Rückblende auf den Herbst 2008: Die Finanzwelt steht am Abgrund. Die «master of the universe» haben mit ihren wahnwitzigen Casinospekulationen, luschen Finanzprodukten, die sich als warme Luft entpuppten, und Lohnexzessen viele Banken an den Abgrund getrieben. Regierungen auch in Europa und der Schweiz mussten diese Banken mit Steuergeldern vor der bösen Marktwirtschaft retten, weil sonst ein Domino-Effekt die Weltwirtschaft erfasst und flachgelegt hätte. Keine der ach so kompetenten Rating-Agenturen, keiner der ach so gut gebildeten Mainstream-Ökonomen hatte es vorausgesehen. Im Gegenteil.
Um die Banken zu retten, mussten sich viele Staaten massiv verschulden. Auf Kosten der Steuerzahler, auf Kosten der Renten, auf Kosten der Bildungs- und Gesundheitswesen. Die Arbeitslosigkeit schnellte auf Rekordhöhe unter den Jungen. Eine ganze Generation wird ihrer Zukunftsperspektive beraubt. Dort, wo es weniger Arbeitslosigkeit gibt, wie beispielsweise in Deutschland und Grossbritannien, wurden dafür Millionen Arbeitnehmer in prekäre, ungesicherte Arbeitsverhältnisse gedrängt. Von den verantwortlichen Bankern aber landet keiner hinter Gitter. Die Boni steigen wieder fröhlich, derweil der untere Mittelstand verarmt.
Die Finanzkrise trifft England mit Wucht. Den Boden dafür bereitete Margret Thatcher mit ihrem neoliberalen Credo „There is no such thing as society“. Es gibt keine Gesellschaft, nur Individuen. Die Tories liberalisierten die Finanzindustrie und verlagerten die Industriearbeitsplätze in billige Länder. Ausser dem Finanzplatz London und der Kreativ-Industrie in einigen Städten gibt es heute in Grossbritannien kaum mehr zukunftsweisende Jobs. Und weil das Königreich keine flankierenden Massnahmen gegen Lohndumping kennt und keine ordentliche Berufsbildung hat, wurden Hundertausende Immigranten zugelassen, die handwerklich gut ausgebildet sind und zu Dumpinglöhnen arbeiten. 2010 verordnete die Regierung Cameron ein 100 Milliarden-Sparprogramm, das sind mehr als 20 Prozent der Staatsausgaben: Polizei, Justiz, Sozialfürsorge, Spitäler und Schulen wurden rabiat abgebaut.
Unterdessen ist England wieder eine Klassengesellschaft wie vor dem Zweiten Weltkrieg.

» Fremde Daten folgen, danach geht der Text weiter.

(** ** Receiver *)

Definition vams_command_receiver (s : state) : outcome :=
  match f_rx s with
  | rx_loop =>
      let s := update_atomics (vams_task_progress receiver_epoch) s in
      let '(pending, w) := vams_command_pending command_portal (world s) in
      let s := set_world w s in
      if negb (vams_command_admission_allowed pending (k_mem_slab_num_free_get (f_pool s))) then
        let '(pending, w) := vams_command_pending command_portal (world s) in
        let s := set_world w s in
        let s := if pending then update_atomics (saturating_inc admission_defer_count) s else s in
        silent (sleep 1 s)
      else
        silent (set_f_rx rx_admitted s)
  | rx_admitted =>
      match k_mem_slab_alloc (f_pool s) with
      | None =>
          let s := update_atomics (saturating_inc admission_defer_count) s in
          silent (set_f_rx rx_loop (sleep 1 s))
      | Some (b, pool) => silent (set_f_rx (rx_reserved b) (set_f_pool pool s))
      end
  | rx_reserved b =>
      let in_use := f_atomics s command_objects_in_use in
      let s := update_atomics (atomic_inc command_objects_in_use) s in
      let s := update_atomics
                 (record_high_water command_pool_high_water (u32 (in_use + 1))) s in
      silent (set_f_rx (rx_allocated b) (store b zero_command s))
  | rx_allocated b =>
      '(status, submission, w) ←
        vams_command_receive command_portal (Some (co_submission (command_at b s))) 0 (world s);
      let s := set_world w s in
      if negb (rc_is_ok status) then
        silent (set_f_rx rx_freed (set_f_pool (k_mem_slab_free b (f_pool s)) s))
      else
      let submission := default zero_submission submission in
      let s := store b (set_submission submission (command_at b s)) s in
      let s := set_f_sequence (u32 (f_sequence s + 1)) s in
      let '(now, s) := clock s in
      s ← on_command b (fun c =>
            vams_scheduler_capture management c command_generation (f_sequence s) (u64 now)) s;
      s ← retained (vams_retained_note_command management (s_command_id submission)
            command_generation) s;
      Ok (Some (l_capture b submission), set_f_rx (rx_captured b) s)
  | rx_freed =>
      silent (set_f_rx rx_loop (update_atomics (atomic_dec command_objects_in_use) s))
  | rx_captured b =>
      let '(status, q, a) :=
        vams_queue_put (f_validation s) b validation_queue_high_water (f_atomics s) in
      _ ← ASSERT_NO_MSG (rc_is_ok status);
      silent (set_f_rx rx_loop (set_f_validation q (set_f_atomics a s)))
  end.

Die Superreichen aus aller Welt werden mit Billigsteuern angezogen, legen ihre Milliarden in Immobilien, Schlösser und Land an. «Ausverkauf der Heimat» würde man das in der Schweiz nennen. In London kann sich ein normal verdienender Mensch längst keine Wohnung mehr leisten. Geschweige denn ein Häuschen, wie es sich bis in die 1980er-Jahren viele Arbeiterfamilien zusammensparen konnten.
Mit dem Finanzcrash ging auch der allgemeine Glaube an Thatchers neoliberales Wirtschaftskonzept baden. Der berühmte trickle down-Effekt kam nie bei den normalverdienenden Menschen an. Ältere Briten haben mehrheitlich für den Brexit gestimmt, denn sie haben am meisten verloren. Die Ökonomen warnten alle vor den wirtschaftlichen Folgen – ohne Erfolg. Ihre Glaubwürdigkeit war geschrumpft auf die durchschnittliche Sonnenscheindauer an einem englischen Regentag. Die Geister, die Thatcher gerufen und die von New Labour unter Tony Blair unterstützt wurden, sind nicht mehr beherrschbar.

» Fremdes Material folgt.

Lemma dispatch_keeps tr (s : state) b :
  inv generation tr s -> f_sc s = sc_dispatch b ->
  keeps generation tr (vams_command_scheduler command_portal management generation delay s).
Proof.
  intros Hinv Hpc. unfold vams_command_scheduler. rewrite Hpc.
  assert (Hsub : [(b, pl_queued)] ⊆+ places s) by solve_places.
  destruct (inv_lookup generation tr s b pl_queued Hinv Hsub)
    as (Hwf & Hpub & (Hst & Hg & Ha & Hss & Hv) & Htr).
  destruct (delay_spec s) as (w0 & ->). cbv zeta.
  rewrite command_at_world, Hg, Z.eqb_refl. cbn [negb].
  destruct (clock_spec (set_world w0 s)) as (now & w & Ec). rewrite Ec, set_world_twice.
  rewrite command_at_world. set (s1 := set_world w s).
  assert (Hc1 : command_at b s1 = command_at b s) by done.
  destruct (vams_scheduler_deadline_expired (command_at b s) (u64 now)).
  - destruct (expire_step s1 b) as (s2 & now2 & w2 & c & env & E1 & E2 & E3 & Hs2 & Hl & Hwf2 & Hc);
      [done|done|apply Hinv|].
    rewrite E1. cbn [mbind result_bind]. rewrite E2, E3. cbn [mbind result_bind].
    rewrite Hs2. subst c. store_step Hinv Hsub b pl_queued pl_terminal.
  - destruct (on_transition_ok b VAMS_COMMAND_QUEUED VAMS_COMMAND_RUNNING s1)
      as (env1 & E1 & Hl1); [done|done|apply Hinv|].
    rewrite E1. cbn [mbind result_bind].
    set (s2 := store b _ _). assert (Hc2 : command_at b s2 = _) by apply command_at_store.
    destruct (vams_is_payload_opcode _) eqn:Hop.
    { rewrite Hc2 in Hop. apply payload_opcode in Hop as [? ?].
      by store_step Hinv Hsub b pl_queued pl_authorize. }
    destruct (on_transition_ok b VAMS_COMMAND_RUNNING VAMS_COMMAND_COMPLETED s2)
      as (env2 & E2 & Hl2); [by rewrite Hc2|by rewrite Hc2|done|].
    rewrite E2. cbn [mbind result_bind]. rewrite Hc2.
    store_step Hinv Hsub b pl_queued pl_terminal.
Qed.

Nichts ist einfacher, als in unübersichtlichen Zeiten bei Menschen Ängste zu schüren: vor dem Bürokratiemonster Brüssel oder vor Ausländern (als ob die an den niedrigen Löhnen selber schuld wären). Wenn solche Massnahmen Menschen treffen, für die es jahrelang nur bergab ging und die kein absehbares Ende der Misere erkennen, kann die Stimmung kippen. Das ist nicht neu – aber auch eine Lehre aus dem Brexit-Entscheid.
Freuen kann sich darüber nur die rechte Internationale, die wieder forsch auftritt. Doch nicht nur die EU hat ein Problem, nicht nur Europa. Man darf beunruhigt gespannt sein, was im Herbst in den USA passieren wird. Merkt Hillary Clinton, dass die Geister der Reagonomics sie verfolgen – und sie einige wichtige Forderungen von Bernie Sanders in ihr Programm aufnehmen muss? Wenn nicht, dann kann es auch in den USA ein fassungsloses Erwachen geben.